We reimburse our directors for expenses incurred in connection with attending board meetings but did not pay director's fees or other cash compensation for services rendered as a director in the year ended September 30, 2004. Effective as of January 11, 2005 and until October 1, 2006, members of the Board of Directors are being paid a fee of $500 for each Board meeting attended. Directors are entitled to reimbursement for reasonable travel and other out-of-pocket expenses incurred in connection with attendance at meetings of our board of directors. Effective October 1, 2006 each outside director shall be entitled to receive as remuneration for his or her service as a member of the Board of Directors a sum equal to US$ 8,000 per annum, to be paid quarterly and shortly after the close of each quarter. The board of directors may award special remuneration to any director undertaking any special services on behalf of our company other than services ordinarily required of a director. Other than indicated in this annual report, no director received and/or accrued any compensation for his or her services as a director, including committee participation and/or special assignments.

61


Stock Option Plan

On August 17, 2004, our board of directors adopted the 2004 Employees and Consultants Stock Option Plan in order to attract and retain quality personnel. Under the 2004 Employees and Consultants Stock Option Plan, 5,000,000 shares have been reserved for the grant of options, which may be issued at the discretion of our board of directors from time to time.

Stock Options/SAR Grants

There were no grants of stock options under a stock option plan or stock appreciation rights to any officers, directors, consultants or employees of our company during the fiscal year ended September 30, 2003.
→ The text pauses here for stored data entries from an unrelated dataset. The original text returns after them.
(* ===== verification/Display.v ===== *)
(** * Displays (TGL.cpp, TGL.hpp)

    Gating of external displays, the display-pipe policy published in the registry, the
    display engine set-up around the framebuffer driver's start, and the hooks that hand
    the saved controller to the driver's objects. *)
From S2P Require Import Prelude Machine Memory Sim Regs Mmio BootArgs RegHooks Reset.
Import Regs Mmio BootArgs RegHooks Reset.

Module Display.
(** ** Bit iteration *)

(** [__builtin_ctzl] on a non-zero 64-bit word. *)
Fixpoint ctz_from (fuel : nat) (v i : Z) : Z :=
  match fuel with
  | O => 64
  | S fuel => if Z.testbit v i then i else ctz_from fuel v (i + 1)
  end.
Definition ctzl (v : Z) : Z := ctz_from 64 v 0.
(** [TGL.hpp find_first_bit] *)
Definition find_first_bit (val size : Z) : Z :=
  if (val =? 0) || (size =? 0) then size else ctzl val.
(** [TGL.hpp find_next_bit] *)
Definition find_next_bit (val size offset : Z) : Z :=
  if size <=? offset then size
  else
    let v := val .& u64 (Z.ones 64 .<< offset) in
    if v =? 0 then size else ctzl v.
Fixpoint bitsFrom (fuel : nat) (val size bit : Z) : list Z :=
  match fuel with
  | O => []
  | S fuel =>
    if bit <? size then bit :: bitsFrom fuel val size (find_next_bit val size (bit + 1)) else []
  end.
(** The values the loop variable takes. [TGL.hpp:492-495 for_each_set_bit] *)
Definition for_each_set_bit (val size : Z) : list Z := bitsFrom 65 val size (find_first_bit val size).

(** [TGL.hpp:143-143 _PICK_EVEN] *)
Definition PICK_EVEN (index a b : Z) : Z := a + index * (b - a).
(** [TGL.hpp:185-186 _PICK_EVEN_2RANGES] *)
Definition PICK_EVEN_2RANGES (index c_index a b c d : Z) : Z := PICK_EVEN (index - c_index) c d.
(** [TGL.hpp:188-194 MBUS_ABOX_CTL] *)
Definition MBUS_ABOX_CTL (x : Z) : Z := PICK_EVEN_2RANGES x 2 0x45038 0x45048 0x4504C 0x4504C.
(** [TGL.hpp:145-149 BW_BUDDY_CTL] *)
Definition BW_BUDDY_CTL (x : Z) : Z := PICK_EVEN x 0x45130 0x45140.
(** [TGL.hpp:150-154 BW_BUDDY_PAGE_MASK] *)
Definition BW_BUDDY_PAGE_MASK (x : Z) : Z := PICK_EVEN x 0x45134 0x45144.

(** Rows of the page-mask table: channels, DRAM type, mask; the last row ends it.
    [TGL.hpp:591-601 tgl_buddy_page_masks] *)
Definition INTEL_DRAM_DDR4 : Z := 2.
Definition INTEL_DRAM_LPDDR4 : Z := 4.
Definition INTEL_DRAM_DDR5 : Z := 5.
Definition INTEL_DRAM_LPDDR5 : Z := 6.
Definition tgl_buddy_page_masks : list (Z * Z * Z) :=
  [ (1, INTEL_DRAM_DDR4, 0xF); (1, INTEL_DRAM_DDR5, 0xF);
    (2, INTEL_DRAM_LPDDR4, 0x1C); (2, INTEL_DRAM_LPDDR5, 0x1C);
    (2, INTEL_DRAM_DDR4, 0x1F); (2, INTEL_DRAM_DDR5, 0x1E);
    (4, INTEL_DRAM_LPDDR4, 0x38); (4, INTEL_DRAM_LPDDR5, 0x38); (0, 0, 0) ].
(** The mask of the first row that matches or ends the table.
    [TGL.cpp:5908-5911 allocateDisplayResources] *)
Fixpoint buddyMask (channels type : Z) (t : list (Z * Z * Z)) : Z :=
  match t with
  | [] => 0
  | (c, ty, m) :: t =>
    if negb (m =? 0) then if (c =? channels) && (ty =? type) then m else buddyMask channels type t
    else m
  end.

Section defs.
Context `{Platform}.

Definition rmw (reg clear set : Z) : M unit := _ ← intel_de_rmw reg clear set; mret ().

Definition abox_mask : Z := GENMASK 2 1.
Definition aboxMask : Z :=
  MBUS_ABOX_BT_CREDIT_POOL1_MASK .| MBUS_ABOX_BT_CREDIT_POOL2_MASK .| MBUS_ABOX_B_CREDIT_MASK .|
  MBUS_ABOX_BW_CREDIT_MASK.
Definition aboxVal : Z :=
  MBUS_ABOX_BT_CREDIT_POOL1 16 .| MBUS_ABOX_BT_CREDIT_POOL2 16 .| MBUS_ABOX_B_CREDIT 1 .|
  MBUS_ABOX_BW_CREDIT 1.
(** [TGL.cpp:5843-5854 allocateDisplayResources] *)
Definition displayCoreInit : M unit :=
  _ ← writeReg32 DC_STATE_EN 0;
  _ ← rmw SOUTH_DSPCLK_GATE_D 0 PCH_DPMGUNIT_CLOCK_GATE_DISABLE;
  rmw HSW_NDE_RSTWRN_OPT RESET_PCH_HANDSHAKE_ENABLE RESET_PCH_HANDSHAKE_ENABLE.
(** [TGL.cpp:5858-5878 allocateDisplayResources] *)
Definition dbufInit : M unit :=
  _ ← rmw DBUF_CTL_S1 DBUF_TRACKER_STATE_SERVICE_MASK (DBUF_TRACKER_STATE_SERVICE 8);
  _ ← rmw DBUF_CTL_S2 DBUF_TRACKER_STATE_SERVICE_MASK (DBUF_TRACKER_STATE_SERVICE 8);
  _ ← rmw DBUF_CTL_S1 DBUF_POWER_REQUEST DBUF_POWER_REQUEST;
  _ ← readReg32 DBUF_CTL_S1;
  _ ← delay_us 10;
  _ ← rmw DBUF_CTL_S2 DBUF_POWER_REQUEST DBUF_POWER_REQUEST;
  _ ← readReg32 DBUF_CTL_S2;
  delay_us 10.
(** [TGL.cpp:5882-5899 allocateDisplayResources] *)
Definition mbusInit : M unit :=
  iterM (for_each_set_bit abox_mask 8) (fun i => rmw (MBUS_ABOX_CTL i) aboxMask aboxVal).
(** [TGL.cpp:5903-5921 allocateDisplayResources] *)
Definition buddyInit : M unit :=
  iterM (for_each_set_bit abox_mask 8) (fun i =>
    _ ← writeReg32 (BW_BUDDY_PAGE_MASK i) (buddyMask 2 INTEL_DRAM_DDR4 tgl_buddy_page_masks);
    rmw (BW_BUDDY_CTL i) BW_BUDDY_TLB_REQ_TIMER_MASK (BW_BUDDY_TLB_REQ_TIMER 8)).
(** [TGL.cpp allocateDisplayResources] *)
Definition allocateDisplayResources (that : Z) : M Z :=
  ret ← call "oallocateDisplayResources" [that];
  _ ← displayCoreInit;
  _ ← dbufInit;
  _ ← mbusInit;
  _ ← buddyInit;
  _ ← rmw CLKREQ_POLICY CLKREQ_POLICY_MEM_UP_OVRD 0;
  mret ret.

(** ** Gating *)
(** [TGL.cpp shouldGateExternalDisplayBringup] *)
Definition shouldGateExternalDisplayBringup : M bool := ng (fun n => ngCallback n && gateExternalDisplays n).
(** [TGL.cpp isBuiltInFramebufferObject] *)
Definition isBuiltInFramebufferObject (framebuffer : Z) : M bool :=
  if framebuffer =? 0 then mret false else i ← load 4 (framebuffer + 0x1dc); mret (i =? 0).
(** [TGL.cpp framebufferKindString] *)
Definition framebufferKindString (framebuffer : Z) : M string :=
  b ← isBuiltInFramebufferObject framebuffer; mret (if b : bool then "BuiltInEDP" else "External").
(** [TGL.cpp setFramebufferGateState] *)
Definition setFramebufferGateState (framebuffer : Z) (connected : bool) : M unit :=
  if framebuffer =? 0 then mret () else store 1 (framebuffer + 0x1e0) (b2z connected).

(** Whether a hook must turn an external framebuffer away. *)
Definition gated (that : Z) : M bool :=
  andM shouldGateExternalDisplayBringup (b ← isBuiltInFramebufferObject that; mret (negb b)).
Definition publishGate (that : Z) (kind phase : string) : M unit :=
  when (isClass "IOService" that)
    (_ ← setProperty that "NGreenConnectorKind" (PString kind);
     setProperty that "NGreenBringupPhase" (PString phase)).
Definition refuse (that : Z) : M unit :=
  _ ← setFramebufferGateState that false; publishGate that "External" "FBOnly".
Definition publishReady (that : Z) : M unit :=
  when (isClass "IOService" that)
    (kind ← framebufferKindString that;
     _ ← setProperty that "NGreenConnectorKind" (PString kind);
     gate ← shouldGateExternalDisplayBringup;
     setProperty that "NGreenBringupPhase" (PString (if gate : bool then "InternalReady" else "ExternalReady"))).
Definition openBuiltIn (that : Z) : M unit :=
  b ← isBuiltInFramebufferObject that; when b (setFramebufferGateState that true).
On August 17, 2004, we granted options to Dr. Dan J. Gelvan under the 2004 Employees and Consultants Stock Option Plan to allow Dr. Gelvan to purchase up to 1,400,000 common shares of our company at an exercise price of $1.30 per share. On the same date, we also granted options to Ms. Tovi Ben Zeev under the 2004 Employees and Consultants Stock Option Plan to allow Ms. Ben Zeev to purchase up to 50,000 common shares of our company at an exercise price of $1.30 per share. The options granted to Dr. Gelvan and Ms. Ben Zeev are exercisable until August 17, 2014. The options granted to Dr. Gelvan and Ms. Ben Zeev were forfeited during June and October 2005 due to their resignation.
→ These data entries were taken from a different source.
Lemma inject_run service w :
  allocOk "OSDictionary" = true -> allocOk "OSArray" = true -> symbolAddr "gIOCatalogue" <> 0 ->
  injectPersonality service w =
    Done () (emit (EAddDriver (personality (tglHWLoaded (w_g11 w)) (pciPrimaryMatch service w))) w).
Proof.
  intros Hd Ha Hg. unfold injectPersonality, mbind, M_bind, g11, gets, truthy.
  rewrite Hd, Ha, (proj2 (Z.eqb_neq _ _) Hg). done.
Qed.
Lemma publish_run `{!Benign (emits any_event)} service w :
  exists w' a b, publishService service w = Done () w' /\
    w_tr w' = a ++ ECall "registerService" [service] :: b ++ w_tr w.
Proof.
  unfold publishService.
  assert (T1 : total (_ ← applyDisplayPipePolicy service; _ ← readLog publishReads;
     errGen6 ← readReg32 ERROR_GEN6; when (truthy errGen6) (writeReg32 ERROR_GEN6 0))).
  { unfold applyDisplayPipePolicy. pose proof total_readLog. total_auto. }
  assert (R1 : respects (emits any_event) (_ ← applyDisplayPipePolicy service; _ ← readLog publishReads;
     errGen6 ← readReg32 ERROR_GEN6; when (truthy errGen6) (writeReg32 ERROR_GEN6 0))).
  { unfold applyDisplayPipePolicy, readLog. respects_auto. by apply emits_setProperty. }
  destruct (T1 w) as ([] & w1 & E1). destruct (respects_done _ _ _ _ _ R1 E1) as (b & B & _).
  set (post := (_ ← logServicePublishSnapshot service; readLog publishReads) : M unit).
  assert (T3 : total post) by (unfold post, logServicePublishSnapshot; pose proof total_readLog; total_auto).
  destruct (T3 (original "registerService" [service]
     (emit (ECall "registerService" [service]) w1)).2) as ([] & w3 & E3).
  assert (R3 : respects (emits any_event) post) by (unfold post, logServicePublishSnapshot, readLog; respects_auto).
  destruct (respects_done _ _ _ _ _ R3 E3) as (a3 & A3 & _).
  destruct (benign (R := emits any_event) "registerService" [service]
     (emit (ECall "registerService" [service]) w1)) as (a2 & A2 & _).
  exists w3, (a3 ++ a2), b. split.
  - unfold mbind, M_bind in E1 |- *. unfold call.
    destruct (applyDisplayPipePolicy service w); try discriminate.
    destruct (readLog publishReads w0); try discriminate. destruct (readReg32 ERROR_GEN6 w2); try discriminate.
    rewrite E1. destruct (original _ _ _) as [r w5]. exact E3.
  - rewrite A3, A2. change (w_tr (emit ?e ?x)) with (e :: w_tr x). rewrite B. by rewrite <-app_assoc.
Qed.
On June, 2005 we granted options to purchase up to 50,000 common shares of our company at an exercise price of $1.15 per share, to each of the following Shmuel Levi, Yair Aloni, Jean-Pierre Elisha Martinez and Lior Soussan-Gutman.
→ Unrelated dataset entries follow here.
(** The patches of a file outside the shared cache. [DYLDPatches.cpp:78-91 wrapCsValidatePage] *)
Definition tglDriverPatches : list DYLDPatch :=
  [ patch kTGLGraphicsMTLDrivero kTGLGraphicsMTLDriverp "TGL MTL driver fallback patch" ].
Definition compilerPatches : list DYLDPatch :=
  [ patch klibMTLIGCCompilerPluginOriginal klibMTLIGCCompilerPluginPatched "MTL IGC compiler device bypass";
    patch klibMTLIGCCompilerPluginOriginal2 klibMTLIGCCompilerPluginPatched2 "MTL IGC compiler runtime path rewrite" ].
(** [DYLDPatches.cpp:95-95 wrapCsValidatePage] *)
Definition coreLSKDPatch : DYLDPatch :=
  patch kCoreLSKDOriginal kCoreLSKDPatched "CoreLSKD streaming CPUID to Haswell".
(** [DYLDPatches.cpp:105-108 wrapCsValidatePage] *)
Definition boardIdPatches : list DYLDPatch :=
  [ patch kAGVABoardIdOriginal kAGVABoardIdPatched "iMacPro1,1 spoof (AppleGVA)";
    patch kHEVCEncBoardIdOriginal kHEVCEncBoardIdPatched "iMacPro1,1 spoof (AppleGVAHEVCEncoder)" ].
(** [DYLDPatches.cpp:163-169 wrapCsValidatePage] *)
Definition noMetalPatches : list DYLDPatch :=
  [ patch f3b_sonoma r3b_sonoma "CoreDisplay assertion bypass (Sonoma)";
    patch f_skipfdp_sonoma r_skipfdp_sonoma "RunFullDisplayPipe skip entire function (Sonoma)";
    patch f_skippresent_sonoma r_skippresent_sonoma "Display::Present skip (Sonoma)";
    patch f_getmtltex_sonoma r_getmtltex_sonoma "GetMTLTexture return NULL (Sonoma)";
    patch f_skipac_sonoma r_skipac_sonoma "AccessComplete skip (Sonoma)" ].
(** [DYLDPatches.cpp:172-175 wrapCsValidatePage] *)
Definition stage1Patches : list DYLDPatch :=
  [ patch f3b_sonoma r3b_sonoma "CoreDisplay assertion bypass (Sonoma)";
    patch f_skipac_sonoma r_skipac_sonoma "AccessComplete skip (Sonoma, stage1)" ].
(** [DYLDPatches.cpp:176-181 wrapCsValidatePage] *)
Definition stage2Patches : list DYLDPatch :=
  [ patch f3b_sonoma r3b_sonoma "CoreDisplay assertion bypass (Sonoma)";
    patch f_skipac_sonoma r_skipac_sonoma "AccessComplete skip (Sonoma, stage2)";
    patch f_getmtltex_sonoma r_getmtltex_sonoma "GetMTLTexture return NULL (Sonoma, stage2)";
    patch f_getmtlcq_sonoma r_getmtlcq_sonoma "GetMTLCommandQueue return NULL (Sonoma, stage2)" ].
(** [DYLDPatches.cpp:182-187 wrapCsValidatePage] *)
Definition stage3Patches : list DYLDPatch :=
  [ patch f3b_sonoma r3b_sonoma "CoreDisplay assertion bypass (Sonoma)";
    patch f_getmtltex_sonoma r_getmtltex_sonoma "GetMTLTexture return NULL (Sonoma, stage3)";
    patch f_getmtlcq_sonoma r_getmtlcq_sonoma "GetMTLCommandQueue return NULL (Sonoma, stage3)";
    patch f_runfdp_guard_sonoma r_runfdp_guard_sonoma "RunFullDisplayPipe NULL vcall guard (Sonoma, stage3)" ].
(** [DYLDPatches.cpp:188-194 wrapCsValidatePage] *)
Definition stage3SkylPatches : list DYLDPatch :=
  [ patch f3b_sonoma r3b_sonoma "CoreDisplay assertion bypass (Sonoma)";
    patch f_getmtltex_sonoma r_getmtltex_sonoma "GetMTLTexture return NULL (Sonoma, stage3)";
    patch f_getmtlcq_sonoma r_getmtlcq_sonoma "GetMTLCommandQueue return NULL (Sonoma, stage3)";
    patch f_runfdp_guard_sonoma r_runfdp_guard_sonoma "RunFullDisplayPipe NULL vcall guard (Sonoma, stage3)";
    patch f4_skyl_sonoma r4_skyl_sonoma "SkyLight conditional bypass (Sonoma, stage3)" ].
(** [DYLDPatches.cpp:206-211 wrapCsValidatePage] *)
Definition guardedDefaultPatches : list DYLDPatch :=
  [ patch f3b_sonoma r3b_sonoma "CoreDisplay assertion bypass (Sonoma)";
    patch f_getmtltex_sonoma r_getmtltex_sonoma "GetMTLTexture return NULL (Sonoma, default)";
    patch f_getmtlcq_sonoma r_getmtlcq_sonoma "GetMTLCommandQueue return NULL (Sonoma, default)";
    patch f_runfdp_guard_sonoma r_runfdp_guard_sonoma "RunFullDisplayPipe NULL vcall guard (Sonoma, default)" ].

Section defs.
Context `{Platform}.

(** [DYLDPatches.cpp shouldDisableMetalPath] *)
Definition shouldDisableMetalPath : bool := kernarg "-ngreenNoMetal".
(** [DYLDPatches.cpp getLegacyFullMTLStage] *)
Definition getLegacyFullMTLStage : Z :=
  let fullMTLStage := if kernarg "-ngreenFullMTLTest" then 1 else 0 in
  match bootarg "ngreenFullMTLStage" with
  | Some v => let s := s32 v in
              let s := if s <? 0 then 0 else s in
              if 3 <? s then 3 else s
  | None => fullMTLStage
  end.
(** [DYLDPatches.cpp shouldEnableSkyLightBypass] *)
Definition shouldEnableSkyLightBypass : bool := kernarg "-ngreenSkylBypass".

(** The list chosen by the switches. [DYLDPatches.cpp:162-213 wrapCsValidatePage] *)
Definition metalPatches : list DYLDPatch :=
  if shouldDisableMetalPath then noMetalPatches
  else if 0 <? getLegacyFullMTLStage then
    if getLegacyFullMTLStage =? 1 then stage1Patches
    else if getLegacyFullMTLStage =? 2 then stage2Patches
    else if shouldEnableSkyLightBypass then stage3SkylPatches
    else stage3Patches
  else guardedDefaultPatches.

(** [KernelPatcher::findAndReplaceWithMask] on the bytes of a page, the Darwin major version,
    [vn_getpath], [UserPatcher::matchSharedCachePath] and the machine's model identifier. *)
Context (findAndReplaceWithMask : list Z -> list Z -> list Z -> list Z -> list Z -> list Z).
Context (kernelVersion : Z) (vn_getpath : Z -> world -> option string)
  (matchSharedCachePath : string -> bool) (modelIdentifier : list Z).

Definition PAGE_SIZE : nat := Z.to_nat 4096.
(** The bytes of a page, and a page written back. *)
Definition readPage (data : Z) (m : gmap Z Z) : list Z :=
  map (fun i => u8 (default 0 (m !! (data + Z.of_nat i)))) (seq 0 PAGE_SIZE).
Fixpoint writeBytes (a : Z) (bs : list Z) (m : gmap Z Z) : gmap Z Z :=
  match bs with [] => m | b :: bs => writeBytes (a + 1) bs (<[a := u8 b]> m) end.
Definition onPage (data : Z) (f : list Z -> list Z) : M unit :=
  modify (fun w => w <| w_mem ::= fun m => writeBytes data (f (readPage data m)) m |>).
(** [DYLDPatches.hpp:39-45 apply] *)
Definition apply (data : Z) (p : DYLDPatch) : M unit :=
  onPage data (fun page =>
    findAndReplaceWithMask page (take (size p) (find p))
      (if decide (findMask p = []) then [] else take (size p) (findMask p))
      (take (size p) (replace p))
      (if decide (replaceMask p = []) then [] else take (size p) (replaceMask p))).
(** [DYLDPatches.hpp:47-54 applyAll] *)
Definition applyAll (data : Z) (ps : list DYLDPatch) : M unit := iterM ps (apply data).

(** A file that is not in the shared cache. [DYLDPatches.cpp:66-98 wrapCsValidatePage] *)
Definition patchFile (path : string) (data : Z) : M unit :=
  if strncmp path kCoreLSKDMSEPath (arrsize kCoreLSKDMSEPath) || strncmp path kCoreLSKDPath (arrsize kCoreLSKDPath) then
    _ ← when (negb (strncmp path tglGraphicsMTLDriver (arrsize tglGraphicsMTLDriver)))
          (applyAll data tglDriverPatches);
    when (negb (strncmp path libMTLIGCCompilerPluginPath (arrsize libMTLIGCCompilerPluginPath)))
      (applyAll data compilerPatches)
  else apply data coreLSKDPatch.
(** A page of the shared cache. [DYLDPatches.cpp:100-214 wrapCsValidatePage] *)
Definition patchSharedCache (data : Z) : M unit :=
  _ ← onPage data (fun page =>
        findAndReplaceWithMask page kVideoToolboxDRMModelOriginal [] (take 20 modelIdentifier) []);
  _ ← applyAll data boardIdPatches;
  when (22 <=? kernelVersion) (applyAll data metalPatches).
(** [DYLDPatches.cpp:57-215 wrapCsValidatePage] *)
Definition wrapCsValidatePage (vp pager page_offset data validated_p tainted_p nx_p : Z) : M unit :=
  _ ← call "orgCsValidatePage" [vp; pager; page_offset; data; validated_p; tainted_p; nx_p];
  path ← gets (vn_getpath vp);
  match path with
  | None => mret ()
  | Some path => if negb (matchSharedCachePath path) then patchFile path data else patchSharedCache data
  end.

(** A failed route is only logged. [DYLDPatches.cpp:42-55 processPatcher] *)
Definition processPatcher : M unit :=
  let entry := fromPath "/" in
  _ ← when (truthy entry) (setProperty entry "hwgva-id" (PData kHwGvaId));
  _ ← call "routeMultipleLong _cs_validate_page" [symbolAddr "wrapCsValidatePage"]; mret ().
End defs.

(** ** Facts *)
Lemma strncmp_literal (a b : string) : strncmp a b (arrsize b) = negb (String.eqb a b).
Proof.
  unfold arrsize. revert a. induction b as [|y b IH]; intros [|x a]; try done.
  change (arrsize (String y b)) with (S (S (String.length b))). cbn [strncmp String.eqb].
  destruct (Ascii.eqb x y); [apply IH|done].
Qed.

(** Every list a page can be patched with. *)
Definition allPatches : list DYLDPatch :=
  tglDriverPatches ++ compilerPatches ++ [coreLSKDPatch] ++ boardIdPatches ++ noMetalPatches ++ stage1Patches ++
  stage2Patches ++ stage3Patches ++ stage3SkylPatches ++ guardedDefaultPatches.
(** Pattern and replacement are byte strings of the declared size, which fits in a page, and
    they differ. *)
Definition wfPatch (p : DYLDPatch) : Prop :=
  length (find p) = size p /\ length (replace p) = size p /\ (0 < size p <= PAGE_SIZE)%nat /\
  Forall (fun b => 0 <= b < 256) (find p) /\ Forall (fun b => 0 <= b < 256) (replace p) /\ find p <> replace p.
#[global] Instance wfPatch_dec p : Decision (wfPatch p).
Proof. unfold wfPatch. exact _. Defined.

Lemma lists_wf : Forall wfPatch allPatches.
Proof. apply (bool_decide_unpack _). by vm_compute. Qed.

(** Every patch of every list is well formed: pattern and replacement are byte strings of
    exactly the declared size, no longer than a page and different from each other, so a
    replacement covers what was matched and never more. *)
Theorem patch_lists_well_formed : Forall wfPatch allPatches.
Proof. exact lists_wf. Qed.

Section bytes.
#[local] Opaque PAGE_SIZE.
Lemma lookup_writeBytes_out a bs m b : b < a \/ a + Z.of_nat (length bs) <= b -> writeBytes a bs m !! b = m !! b.
Proof.
  revert a m. induction bs as [|x bs IH]; intros a m Hb; [done|]. cbn [writeBytes length] in *.
  rewrite IH by lia. apply lookup_insert_ne. lia.
Qed.
Lemma lookup_writeBytes a bs m i x :
  bs !! i = Some x -> writeBytes a bs m !! (a + Z.of_nat i) = Some (u8 x).
Proof.
  revert a m i. induction bs as [|y bs IH]; intros a m [|i] Hx; cbn [writeBytes]; simplify_eq/=.
  - rewrite lookup_writeBytes_out by lia. rewrite Z.add_0_r. apply lookup_insert_eq.
  - replace (a + Z.of_nat (S i)) with (a + 1 + Z.of_nat i) by lia. by apply IH.
Qed.
Lemma readPage_lookup data m i :
  (i < PAGE_SIZE)%nat -> readPage data m !! i = Some (u8 (default 0 (m !! (data + Z.of_nat i)))).
Proof. intros Hi. unfold readPage. rewrite list_lookup_fmap, lookup_seq_lt by done. done. Qed.
Lemma readPage_length data m : length (readPage data m) = PAGE_SIZE.
Proof. unfold readPage. by rewrite length_map, length_seq. Qed.
(** Writing a page back as it was read changes no byte. *)
Lemma rewrite_page data m b :
  u8 (default 0 (writeBytes data (readPage data m) m !! b)) = u8 (default 0 (m !! b)).
Proof.
  destruct (decide (data <= b < data + Z.of_nat PAGE_SIZE)) as [Hb|Hb].
  - assert (Hi : (Z.to_nat (b - data) < PAGE_SIZE)%nat) by lia.
    pose proof (lookup_writeBytes data _ m _ _ (readPage_lookup data m _ Hi)) as E.
    replace (data + Z.of_nat (Z.to_nat (b - data))) with b in E by lia. rewrite E. cbn [default]. rewrite u8_idemp. apply u8_idemp.
  - rewrite lookup_writeBytes_out; [done|]. rewrite readPage_length. lia.
Qed.
End bytes.

Section facts.
Context `{Platform}.
Context (far : list Z -> list Z -> list Z -> list Z -> list Z -> list Z).
Context (kernelVersion : Z) (vn_getpath : Z -> world -> option string)
  (matchSharedCachePath : string -> bool) (modelIdentifier : list Z).
Abbreviation hook := (wrapCsValidatePage far kernelVersion vn_getpath matchSharedCachePath modelIdentifier).

(** Neither path is the other's: one of the comparisons is never equal. *)
Lemma not_both_paths path :
  strncmp path kCoreLSKDMSEPath (arrsize kCoreLSKDMSEPath) || strncmp path kCoreLSKDPath (arrsize kCoreLSKDPath) = true.
Proof. rewrite !strncmp_literal. destruct (String.eqb_spec path kCoreLSKDMSEPath) as [->|]; reflexivity. Qed.
Lemma patchFile_other path data w :
  path <> tglGraphicsMTLDriver -> path <> libMTLIGCCompilerPluginPath -> patchFile far path data w = Done () w.
Proof.
  intros H1 H2. unfold patchFile. rewrite not_both_paths, !strncmp_literal.
  rewrite (proj2 (String.eqb_neq _ _) H1), (proj2 (String.eqb_neq _ _) H2). done.
Qed.

(** C28 (safety). Whatever the search and replace does, a page of a file outside the shared cache is left as
    the kernel validated it unless the file is one of the two Intel drivers. The two CoreLSKD
    libraries are among the files left alone: the branch made to patch them is never
    taken. *)
Theorem other_files_untouched (vp pager off data v t nx : Z) (path : string) (w w1 : world) (r : Z) :
  call "orgCsValidatePage" [vp; pager; off; data; v; t; nx] w = Done r w1 ->
  vn_getpath vp w1 = Some path -> matchSharedCachePath path = false ->
  path <> tglGraphicsMTLDriver -> path <> libMTLIGCCompilerPluginPath ->
  hook vp pager off data v t nx w = Done () w1.
Proof.
  intros E Hp Hm H1 H2. unfold wrapCsValidatePage, mbind, M_bind. rewrite E. unfold gets. rewrite Hp, Hm.
  cbn [negb]. by apply patchFile_other.
Qed.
On June 2005 we granted options to purchase up to 100,000 common shares of our company at an exercise price of $1.15 per share to an employee. These options were forfeited during 2005 due to the employee resignation.

On June 2005 we granted options to purchase up to 50,000 common shares of our company at n exercise price of $1.15 per share to three members of our Scientific Advisory Board.

On October 6, 2005 we granted options to purchase up to 350,000 common shares of our company at an exercise price of $0.93 to Chaime Orlev.

On October 20, 2005 we granted options to purchase up to 30,000 common shares of our company at an exercise price of $1.35 to an employee.
 
On December 21, 2005 we granted options to purchase up to 250,000 common shares of our company at an exercise price of $1.34 to an employee.

On January 12, 2006 we granted options to purchase up to 50,000 common shares of our company at an exercise price of $1.10 to an employee.


62


On March 15, 2006 we granted options to purchase up to 50,000 common shares of our company at an exercise price of $1.37 to Josef Neuhaus.

On April 17, 2006 we granted options to purchase up to 1,400,000 common shares of our company at an exercise price of $1.29 to Patrick Schnegelsberg.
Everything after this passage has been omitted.